▸ **TASK BRIEF**:
In the records below, some lines contain the word "tasks". Copy each of them.

(Beginning of THE DATA)

Lemma wakeup_loop_chain n m addr p l x :
  chain m p l -> NoDup l -> (length l < n)%nat ->
  exists m', wakeup_loop n m addr p (s32 x) = Ok (s32 (x + count_on addr m l), m') /\
    forall a, m' !! a = if decide (a ∈ l) then wake_on addr <$> m !! a else m !! a.
Proof.
  revert n m p x. induction l as [|a l IH]; intros n m p x; (destruct n as [|n]; [cbn [length]; lia|]).
  { cbn [chain seg wakeup_loop]. intros -> _ _. exists m. split; [|done]. cbn [Z.eqb]. do 3 f_equal. unfold count_on. cbn. lia. }
  intros (-> & Ha & t & Ht & Hs) [Hin Hnd]%NoDup_cons Hlen. cbn [wakeup_loop length] in *. replace (a =? 0) with false by lia.
  rewrite (deref_Some m a t) by done. cbn [mbind res_bind].
  assert (Hcount : count_on addr m (a :: l) = (if sleeps_on addr t then 1 else 0) + count_on addr m l).
  { unfold count_on. destruct (sleeps_on addr t) eqn:E.
    - rewrite filter_cons_True by (by exists t). cbn [length]. lia.
    - rewrite filter_cons_False; [lia|]. intros (u & Hu & Hs'). congruence. }
  destruct (sleeps_on addr t) eqn:E.
  - destruct (IH n (<[a:=woken t]> m) (next t) (x + 1)) as (m' & Hm' & Hl); [|done|lia|].
    { eapply seg_frame; [done|]. intros b Hb. by rewrite lookup_insert_ne by set_solver. }
    assert (Hsame : count_on addr (<[a:=woken t]> m) l = count_on addr m l).
    { unfold count_on. do 2 f_equal. apply filter_ext_in. intros b Hb. unfold holds.
      by rewrite lookup_insert_ne by set_solver. }
    exists m'. rewrite s32_add_l, Hm', Hsame, Hcount. split; [do 3 f_equal; lia|]. intros b. rewrite Hl.
    destruct (decide (b = a)) as [->|Hb].
    + rewrite decide_False, decide_True, lookup_insert_eq, Ht by set_solver. cbn. unfold wake_on. by rewrite E.
    + rewrite lookup_insert_ne by done. destruct (decide (b ∈ l)); [by rewrite decide_True by set_solver|].
      by rewrite decide_False by set_solver.
  - destruct (IH n m (next t) x) as (m' & Hm' & Hl); [done|done|lia|].
    exists m'. rewrite Hm', Hcount. split; [do 3 f_equal; lia|]. intros b. rewrite Hl.
    destruct (decide (b = a)) as [->|Hb].
    + rewrite decide_False, decide_True, Ht by set_solver. cbn. unfold wake_on. by rewrite E.
    + destruct (decide (b ∈ l)); [by rewrite decide_True by set_solver|]. by rewrite decide_False by set_solver.
Qed.

Lemma last_loop_chain n m p l z :
  chain m p (l ++ [z]) -> (length l < n)%nat -> last_loop n m p = Ok z.
Proof.
  revert n p. induction l as [|a l IH]; intros n p Hs Hn; (destruct n as [|n]; [lia|]); cbn [app last_loop].
  - destruct Hs as (-> & Hz & t & Ht & Hn0). cbn [seg] in Hn0. rewrite (deref_Some m z t) by done. cbn [mbind res_bind]. by rewrite Hn0.
  - destruct Hs as (-> & Hz & t & Ht & Hs). rewrite (deref_Some m a t) by done. cbn [mbind res_bind].
    destruct (Z.eqb_spec (next t) 0) as [E|E].
    + exfalso. rewrite E in Hs. destruct l; cbn [app] in Hs; destruct Hs as (<- & ? & _); done.
    + apply IH; [done|]. cbn [length] in Hn. lia.
Qed.

(** *** The loop of exit *)

(** What the loop makes of a task that stays in the queue. *)
Definition reparent (c t : task) : task := if pid c =? ppid t then set_ppid t 1 else t.
Definition unlink (cur : Z) (c t : task) : task := if cur =? next t then set_next t (next c) else t.
Definition orphan (cur : Z) (c t : task) : task := unlink cur c (reparent c t).

Lemma exit_step n m cur c a t par :
  m !! cur = Some c -> cur <> 0 -> m !! a = Some t -> a <> 0 -> a <> cur ->
  exit_loop (S n) m cur a par =
    exit_loop n (<[a := orphan cur c t]> m) cur (next (orphan cur c t)) (if pid t =? ppid c then a else par).
Proof.
  intros Hc Hc0 Ht Ha Hne. cbn [exit_loop]. replace (a =? 0) with false by lia.
  rewrite (deref_Some m cur c), (deref_Some m a t) by done. cbn [mbind res_bind].
  set (m1 := if pid c =? ppid t then <[a:=set_ppid t 1]> m else m).
  assert (H1 : m1 !! cur = Some c /\ m1 !! a = Some (reparent c t) /\ <[a:=orphan cur c t]> m1 = <[a:=orphan cur c t]> m).
  { unfold m1, reparent. destruct (pid c =? ppid t).
    - rewrite lookup_insert_ne, lookup_insert_eq, insert_insert_eq by done. done.
    - done. }
  destruct H1 as (Hc1 & Ht1 & Hm1). rewrite (deref_Some m1 cur c), (deref_Some m1 a (reparent c t)) by done. cbn [mbind res_bind].
  set (m2 := if cur =? next (reparent c t) then <[a:=set_next (reparent c t) (next c)]> m1 else m1).
  assert (H2 : m2 = <[a:=orphan cur c t]> m).
  { rewrite <- Hm1. unfold m2, orphan, unlink. destruct (cur =? next (reparent c t)); [done|]. by rewrite insert_id. }
  rewrite H2, (deref_Some _ a (orphan cur c t)) by (try done; by rewrite lookup_insert_eq). cbn [mbind res_bind]. done.
Qed.
(** *** The loop of exit, over the queue *)
Definition par_step (m : gmap Z task) (c : task) (par a : Z) : Z :=
  match m !! a with Some t => if pid t =? ppid c then a else par | None => par end.
Definition par_of (m : gmap Z task) (c : task) (l : list Z) (par : Z) : Z := fold_left (par_step m c) l par.

Lemma par_of_ext m m' c l par : (forall a, a ∈ l -> pid <$> m' !! a = pid <$> m !! a) -> par_of m' c l par = par_of m c l par.
Proof.
  unfold par_of. revert par. induction l as [|a l IH]; intros par Hl; [done|]. cbn [fold_left].
  assert (E : par_step m' c par a = par_step m c par a).
  { unfold par_step. pose proof (Hl a ltac:(set_solver)) as E. destruct (m' !! a), (m !! a); try done. injection E as ->. done. }
  rewrite E. apply IH. set_solver.
Qed.

Lemma reparent_next c t : next (reparent c t) = next t.
Proof. unfold reparent. by destruct (_ =? _). Qed.
Lemma orphan_pid cur c t : pid (orphan cur c t) = pid t.
Proof. unfold orphan, unlink, reparent. by destruct (pid c =? ppid t), (cur =? _). Qed.
Lemma orphan_stay cur c t : next t <> cur -> next (orphan cur c t) = next t.
Proof. intros Hn. unfold orphan, unlink. rewrite reparent_next. replace (cur =? next t) with false by lia. apply reparent_next. Qed.

Lemma seg_next m p l q cur b t :
  seg m p l q -> q <> cur -> cur ∉ l -> b ∈ l -> m !! b = Some t -> next t <> cur.
Proof.
  revert p. induction l as [|a l IH]; intros p Hs Hq Hc Hb Ht; [set_solver|]. destruct Hs as (-> & _ & u & Hu & Hs).
  apply elem_of_cons in Hb as [-> |Hb]; [|eapply IH; [done|done|set_solver|done|done]].
  rewrite Hu in Ht. injection Ht as ->. destruct l as [|d l]; cbn [seg] in Hs; [by subst q|]. destruct Hs as (-> & _). set_solver.
Qed.

(** A part of the queue that does not lead to the exiting task. *)
Lemma exit_loop_seg n m cur c p l q par :
  seg m p l q -> NoDup l -> cur ∉ l -> m !! cur = Some c -> cur <> 0 -> q <> cur ->
  exists m', exit_loop (length l + n) m cur p par = exit_loop n m' cur q (par_of m c l par) /\
    forall a, m' !! a = if decide (a ∈ l) then orphan cur c <$> m !! a else m !! a.
Proof.
  revert m p par. induction l as [|a l IH]; intros m p par Hs Hnd Hcur Hc Hc0 Hq.
  { cbn [seg] in Hs. subst p. exists m. split; [done|]. intros a. by rewrite decide_False by set_solver. }
  destruct Hs as (-> & Ha & t & Ht & Hs). apply NoDup_cons in Hnd as [Hin Hnd].
  cbn [length Nat.add]. rewrite (exit_step _ m cur c a t par) by (done || set_solver).
  assert (Hnx : next t <> cur).
  { destruct l as [|b l]; cbn [seg] in Hs; [by subst q|]. destruct Hs as (-> & _). set_solver. }
  rewrite (orphan_stay cur c t Hnx).
  destruct (IH (<[a:=orphan cur c t]> m) (next t) (if pid t =? ppid c then a else par)) as (m' & Hm' & Hl).
  - eapply seg_frame; [done|]. intros b Hb. by rewrite lookup_insert_ne by set_solver.
  - done.
  - set_solver.
  - rewrite lookup_insert_ne by set_solver. done.
  - done.
  - done.
  - exists m'. rewrite Hm'. split.
    + f_equal. rewrite (par_of_ext m); [|intros b Hb; by rewrite lookup_insert_ne by set_solver].
      unfold par_of. cbn [fold_left]. unfold par_step at 3. by rewrite Ht.
    + intros b. rewrite Hl. destruct (decide (b = a)) as [->|Hb].
      * by rewrite decide_False, decide_True, lookup_insert_eq, Ht by set_solver.
      * rewrite lookup_insert_ne by done. destruct (decide (b ∈ l)); [by rewrite decide_True by set_solver|].
        by rewrite decide_False by set_solver.
Qed.
Lemma exit_wait_run s l c st par0 b tb :
  wf s l -> tasks s !! current_task s = Some c -> pid c <> 1 -> wait_queue c = [] -> is_thread c = false ->
  Forall (fun f => f = 0) (files (img c)) -> sigs_queue s = [] ->
  tasks s !! b = Some tb -> pid tb = ppid c -> wait_queue tb = [] -> sleeps_on (wait_addr b) tb = true \/ ready tb = true ->
  0 <= timer_ticks s -> timer_ticks s + Z.of_nat (length l) < 2 ^ 32 - 2 ->
  exists s1 k s2 s3 l', task_exit par0 st s = Ok (tt, s1) /\ (k <= length l)%nat /\ ticks_run par0 k s1 = Ok s2 /\ current_task s2 = b /\
    task_wait_begin par0 s2 = Ok (Ready, s2) /\ task_wait_end s2 = Ok ((pid c, Some st), s3) /\
    tasks s3 !! current_task s = None /\ current_task s ∉ l' /\ wf s3 l'.
Proof.
  intros Hw Hc H1 Hwc Hth Hf Hsg Htb Hpb Hwb Hready Ht0 Ht. set (cur := current_task s) in *.
  destruct (exit_forward s l c st Hw Hc H1 Hwc) as (pre & z & post & b' & tb' & s1 & El & Hb & Htb' & Hpb' & Heq & Hsg1 & Hs1 & Hcu & Hlk & Htk & Hz & Hp & Hpnd & (t & Htt & Hwt & Hrt) & _).
  { intros g Hg. rewrite Hsg in Hg. set_solver. }
  fold cur in El, Hwt, Hcu, Hz.
  assert (b' = b) as -> by (eapply (wf_unique _ _ (proj1 Hw)); [exact Htb'|exact Htb|congruence]).
  rewrite Htb in Htb'. injection Htb' as <-. rewrite Hwb in Hwt. cbn [app] in Hwt. specialize (Hrt Hth Hready).
  assert (Hcur0 : cur <> 0) by (by destruct (wf_pids _ _ (proj1 Hw) _ _ Hc)).
  assert (Hcl : cur ∉ pre ++ z :: post) by (pose proof (wf_nodup _ _ (proj1 Hw)) as Hnd; rewrite El in Hnd; by apply (NoDup_mid pre z cur post)).
  assert (Hlen : length l = S (length (pre ++ z :: post))) by (rewrite El, !length_app; cbn [length]; lia).
  assert (Haw : forall n, awake n (tasks s1) b) by (intros n; exists t; split; [done|]; by rewrite ready_wake_check).
  set (s0 := with_ticks s1 (timer_ticks s1 + 1)).
  destruct (switch_cases s0 (zombie c st) post (pre ++ z :: post)) as [(vis & n & Esw & Hn & _)|[_ Hall]];
    [done|cbn; by rewrite Hcu|cbn; by rewrite Hcu|done|done|apply Hs1|apply Hs1| |].
  2:{ rewrite Forall_forall in Hall. by destruct (Hall b Hb). }
  set (s2 := with_current (with_tasks s0 (visits (timer_ticks s0) (tasks s0) vis)) n) in *.
  assert (Hpk : pick_task s0 = Ok (tt, s2)) by (unfold pick_task; by rewrite (st_bind_eq _ _ _ _ _ Esw)).
  assert (Hw2 : wf s2 (pre ++ z :: post)).
  { eapply (pick_wf s0 (zombie c st) post); [by apply (sane_soft s1)|cbn; by rewrite Hcu|cbn; by rewrite Hcu|done|done|cbn; by rewrite Hlk| |exact Hpk].
    intros a Ha. apply elem_of_app. right. apply elem_of_cons. by right. }
  assert (Hk2 : kept s1 s2) by (apply (kept_visits s1 (timer_ticks s1 + 1))).
  assert (Hex : task_exit par0 st s = Ok (tt, s2)).
  { unfold task_exit, exit_with. rewrite (st_bind_eq _ _ s true s2); [done|]. rewrite (st_bind_eq _ _ _ _ _ (Heq par0)).
    rewrite (st_bind_eq _ _ s1 tt s2); [done|]. apply timer_quiet; [by rewrite Hcu|by rewrite u32_small by lia|cbn; by rewrite Hsg1]. }
  assert (Hreach : exists k s3, (k <= length l)%nat /\ ticks_run par0 k s2 = Ok s3 /\ current_task s3 = b /\ wf s3 (pre ++ z :: post) /\ kept s1 s3).
  { destruct (decide (n = b)) as [->|Hnb]; [by exists 0%nat, s2; split_and!; [lia|..]|].
    destruct (fair_run par0 s2 (pre ++ z :: post) b) as (k & s3 & Hk & Hrun & Hc3 & Hw3 & Hk3); try done.
    - cbn. by rewrite Hsg1.
    - cbn. lia.
    - cbn. lia.
    - cbn. eapply awake_next; [|apply Haw]. lia.
    - exists k, s3. split_and!; try done; [lia|by etransitivity]. }
  destruct Hreach as (k & s3 & Hk & Hrun & Hc3 & Hw3 & (_ & _ & Hk3)).
  assert (Hb3 : exists tb3, tasks s3 !! b = Some tb3 /\ wait_queue tb3 = [cur]).
  { specialize (Hk3 b). rewrite Htt in Hk3. inversion Hk3 as [x y R E1 E2|]. exists y. split; [done|]. rewrite <- Hwt. by destruct R as [-> |(_ & ->)]. }
  assert (Hz3 : tasks s3 !! cur = Some (zombie c st)).
  { specialize (Hk3 cur). rewrite Hz in Hk3. inversion Hk3 as [x y R E1 E2|]. destruct R as [-> |(E & _)]; [done|]. by destruct x. }
  destruct Hb3 as (tb3 & Htb3 & Hwq3).
  destruct (wait_reaps par0 s3 (pre ++ z :: post) b tb3 cur (zombie c st)) as (Hbeg & s4 & Hend & Hgone & Hw4); try done.
  exists s2, k, s3, s4, (pre ++ z :: post). by split_and!.
Qed.
End ExitWait.
(** ** Files that wake tasks up *)
Lemma woke_trans o1 o2 o3 : woke o1 o2 -> woke o2 o3 -> woke o1 o3.
Proof.
  intros [-> |(t & -> & Ht & ->)]; [done|]. intros [-> |(u & E & Hu & ->)]; [right; by exists t|].
  injection E as <-. done.
Qed.
Lemma wakeup_loop_woke n m addr p cnt r m' a : wakeup_loop n m addr p cnt = Ok (r, m') -> woke (m !! a) (m' !! a).
Proof.
  revert m p cnt. induction n as [|n IH]; intros m p cnt Hrun; cbn [wakeup_loop] in Hrun; [done|].
  destruct (p =? 0); [injection Hrun as _ <-; by left|]. apply bind_Ok in Hrun as (t & Ht & Hrun). apply deref_Ok in Ht as [_ Ht].
  destruct (sleeps_on addr t) eqn:E; [|by eapply IH]. apply IH in Hrun. eapply woke_trans; [|exact Hrun].
  destruct (decide (a = p)) as [->|]; [|rewrite lookup_insert_ne by done; by left]. rewrite lookup_insert_eq. right. exists t.
  split; [done|]. split; [|done]. unfold sleeps_on in E. apply andb_prop in E as [E _]. by apply bool_decide_eq_true in E.
Qed.
Lemma wakeup_only_wakes addr s r s' : wakeup addr s = Ok (r, s') -> only_wakes s s'.
Proof.
  intros Hrun. unfold wakeup in Hrun. apply st_bind_Ok in Hrun as (? & ? & E & Hrun). injection E as _ <-.
  apply st_bind_Ok in Hrun as (? & ? & E & Hrun). injection E as <- <-.
  apply st_bind_Ok in Hrun as ([n m] & ? & E & Hrun). unfold lift in E. destruct (wakeup_loop _ _ _ _ _) as [[n' m']|] eqn:El; [|done].
  injection E as <- <- <-. injection Hrun as _ <-. split; [|done]. intros a. by eapply wakeup_loop_woke in El.
Qed.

(End of THE DATA)

▸ **RESULT BELOW**:
  wf s l -> tasks s !! current_task s = Some c -> pid c <> 1 -> wait_queue c = [] -> is_thread c = false ->
  tasks s !! b = Some tb -> pid tb = ppid c -> wait_queue tb = [] -> sleeps_on (wait_addr b) tb = true \/ ready tb = true ->
    tasks s3 !! current_task s = None /\ current_task s ∉ l' /\ wf s3 l'.
  assert (Haw : forall n, awake n (tasks s1) b) by (intros n; exists t; split; [done|]; by rewrite ready_wake_check).
  set (s2 := with_current (with_tasks s0 (visits (timer_ticks s0) (tasks s0) vis)) n) in *.
  assert (Hb3 : exists tb3, tasks s3 !! b = Some tb3 /\ wait_queue tb3 = [cur]).
  assert (Hz3 : tasks s3 !! cur = Some (zombie c st)).
(** ** Files that wake tasks up *)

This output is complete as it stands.